To the sentiments expressed in these passages every British heart must respond; and we feel the more called upon to lay them before our readers from having seen some absurd and foolish ravings reprinted in this country as the verdict of the American Press upon the events which have been and are passing around us.

We do not much wonder at such passages as we allude to being quoted here, for, like many of those transatlantic extravagances which have now attained the distinctive name of "Americanisms," they certainly form rather amusing reading; but it requires only a very superficial inspection of these tirades, to see that they no more reflect the real tone of American opinions or American sympathies, than the harangues of the United Irishmen or of Conciliation Hall represent the feelings, judgments, or wishes of the Irish nation. Doubtless, among the less intelligent classes of the community, and the "Suisses" of the Press, on both sides of the Atlantic, there is abundance of rancour and bad feeling, in some cases the offspring of mere ignorance, in others of bad faith, disguised under the cloak of nationality and patriotism: but among the educated and the thoughtful portion of the public, and among the higher organs of periodical literature in both countries, a very different spirit is evidently gaining ground.
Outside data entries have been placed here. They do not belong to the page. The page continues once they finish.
(* services_job_scheduler/src/lib.rs:228-242 JobScheduler::schedule_job *)
Definition schedule_job (job : JobDescriptor.t) (s : t) : JobId.t * t :=
  let lower j := JobPriority.rank (JobDescriptor.priority j)
                 <? JobPriority.rank (JobDescriptor.priority job) in
  let insert_pos := default (length (pending_jobs s)) (position lower (pending_jobs s)) in
  (JobDescriptor.id job, s <| pending_jobs ::= vec_insert insert_pos job |>).

(** Both counters are 64-bit and checked. *)
(* services_job_scheduler/src/lib.rs:260-289 JobScheduler::execute_and_handle_job *)
Definition execute_and_handle_job (job : JobDescriptor.t) (is_continuing : bool) (s : t) : outcome t :=
  let job := if is_continuing then job
             else job <| JobDescriptor.status := JobStatus.Running |> in
  ticks ← add_u64 (JobDescriptor.ticks_executed job) 1;
  let job := job <| JobDescriptor.ticks_executed := ticks |> in
  let ctx := JobContext.new (tick_count s) ticks in
  match JobDescriptor.executor job with
  | None => Return s
  | Some executor =>
      let '(r, executor) := JobFn.call executor ctx in
      let job := job <| JobDescriptor.executor := Some executor |> in
      match r with
      | JobResult.Completed =>
          let job := job <| JobDescriptor.status := JobStatus.Completed |>
                         <| JobDescriptor.progress := 100 |> <| JobDescriptor.executor := None |> in
          Return (s <| completed_jobs ::= λ l, l ++ [job] |>)
      | JobResult.Yielded =>
          let job := job <| JobDescriptor.status := JobStatus.Yielded |> in
          Return (s <| running_job := Some job |>)
      | JobResult.Failed error =>
          let job := job <| JobDescriptor.status := JobStatus.Failed |>
                         <| JobDescriptor.error := Some error |> <| JobDescriptor.executor := None |> in
          Return (s <| completed_jobs ::= λ l, l ++ [job] |>)
      end
  end.
(* services_job_scheduler/src/lib.rs:244-258 JobScheduler::tick *)
Definition tick (s : t) : outcome t :=
  n ← add_u64 (tick_count s) 1;
  let s := s <| tick_count := n |> in
  match running_job s with
  | Some job => execute_and_handle_job job true (s <| running_job := None |>)
  | None =>
      match pending_jobs s with
      | job :: rest => execute_and_handle_job job false (s <| pending_jobs := rest |>)
      | [] => Return s
      end
  end.
(* services_job_scheduler/src/lib.rs:296-299 JobScheduler::pending_count *)
Definition pending_count (s : t) : N := len (pending_jobs s).
(* services_job_scheduler/src/lib.rs:301-304 JobScheduler::completed_count *)
Definition completed_count (s : t) : N := len (completed_jobs s).
(* services_job_scheduler/src/lib.rs:306-309 JobScheduler::has_running_job *)
Definition has_running_job (s : t) : bool := bool_decide (is_Some (running_job s)).

(** The jobs in the order in which the queries look at them. *)
Definition search_order (s : t) : list JobDescriptor.t :=
  option_list (running_job s) ++ pending_jobs s ++ completed_jobs s.
Definition find_job (id : JobId.t) (s : t) : option JobDescriptor.t :=
  snd <$> list_find (λ j, JobDescriptor.id j = id) (search_order s).
(* services_job_scheduler/src/lib.rs:311-335 JobScheduler::get_job_status *)
Definition get_job_status (id : JobId.t) (s : t) : option JobStatus.t :=
  JobDescriptor.status <$> find_job id s.
(* services_job_scheduler/src/lib.rs:337-361 JobScheduler::get_job_progress *)
Definition get_job_progress (id : JobId.t) (s : t) : option N :=
  JobDescriptor.progress <$> find_job id s.
(* services_job_scheduler/src/lib.rs:363-375 JobScheduler::cancel_job *)
Definition cancel_job (id : JobId.t) (s : t) : bool * t :=
  match list_find (λ j, JobDescriptor.id j = id) (pending_jobs s) with
  | Some (pos, job) =>
      let job := job <| JobDescriptor.status := JobStatus.Cancelled |>
                     <| JobDescriptor.executor := None |> in
      (true, s <| pending_jobs ::= delete pos |> <| completed_jobs ::= λ l, l ++ [job] |>)
  | None => (false, s)
  end.
(* services_job_scheduler/src/lib.rs:377-383 JobScheduler::list_pending_jobs *)
Definition list_pending_jobs (s : t) : list (JobId.t * string) :=
  (λ j, (JobDescriptor.id j, JobDescriptor.name j)) <$> pending_jobs s.
(* services_job_scheduler/src/lib.rs:385-391 JobScheduler::list_completed_jobs *)
Definition list_completed_jobs (s : t) : list (JobId.t * string * JobStatus.t) :=
  (λ j, (JobDescriptor.id j, JobDescriptor.name j, JobDescriptor.status j)) <$> completed_jobs s.
End JobScheduler.

(** ** Supervised services ([services_process_manager/src]) *)

Module RestartPolicy.
(* services_process_manager/src/descriptor.rs:6-20 RestartPolicy *)
Inductive t := Never | Always | OnFailure | ExponentialBackoff (max_attempts : N).
End RestartPolicy.

Module ManagedDescriptor.
(* services_process_manager/src/descriptor.rs:22-37 ServiceDescriptor *)
Record t := mk {
  service_id : ServiceId.t;
  name : string;
  restart_policy : RestartPolicy.t;
  capabilities : list (Cap.t unit);
  dependencies : list ServiceId.t
}.
#[global] Instance rebuild_t : Rebuild t := λ d,
  mk (service_id d) (name d) (restart_policy d) (capabilities d) (dependencies d).
(* services_process_manager/src/descriptor.rs:40-49 ServiceDescriptor::new *)
Definition new (service_id : ServiceId.t) (name : string) (p : RestartPolicy.t) : t :=
  mk service_id name p [] [].
(* services_process_manager/src/descriptor.rs:51-55 ServiceDescriptor::with_capability *)
Definition with_capability (c : Cap.t unit) (d : t) : t := d <| capabilities ::= λ l, l ++ [c] |>.
(* services_process_manager/src/descriptor.rs:57-61 ServiceDescriptor::with_dependency *)
Definition with_dependency (s : ServiceId.t) (d : t) : t := d <| dependencies ::= λ l, l ++ [s] |>.
End ManagedDescriptor.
A feeling of mutual respect, a spirit of cordiality is every day becoming more apparent, as the conviction of the common interest of the two countries becomes more palpable; and a union is gradually in the course of formation, which the storms that are agitating the rest of Europe will only tend, we trust, to cement and confirm. How, indeed, should it be otherwise? How, at least, should it long continue to be otherwise? For what country but Great Britain has ever sent forth from its bosom such a colony as now forms the United States of America? What colony could ever look back upon a loftier lineage than America, when, comparing her own wide and thriving domains with many of the sinking empires of Europe, she remembers her British descent, and feels, in a thousand traces of blood and thoughts and habits and morals, her connexion with "the inviolate island of the sage and free."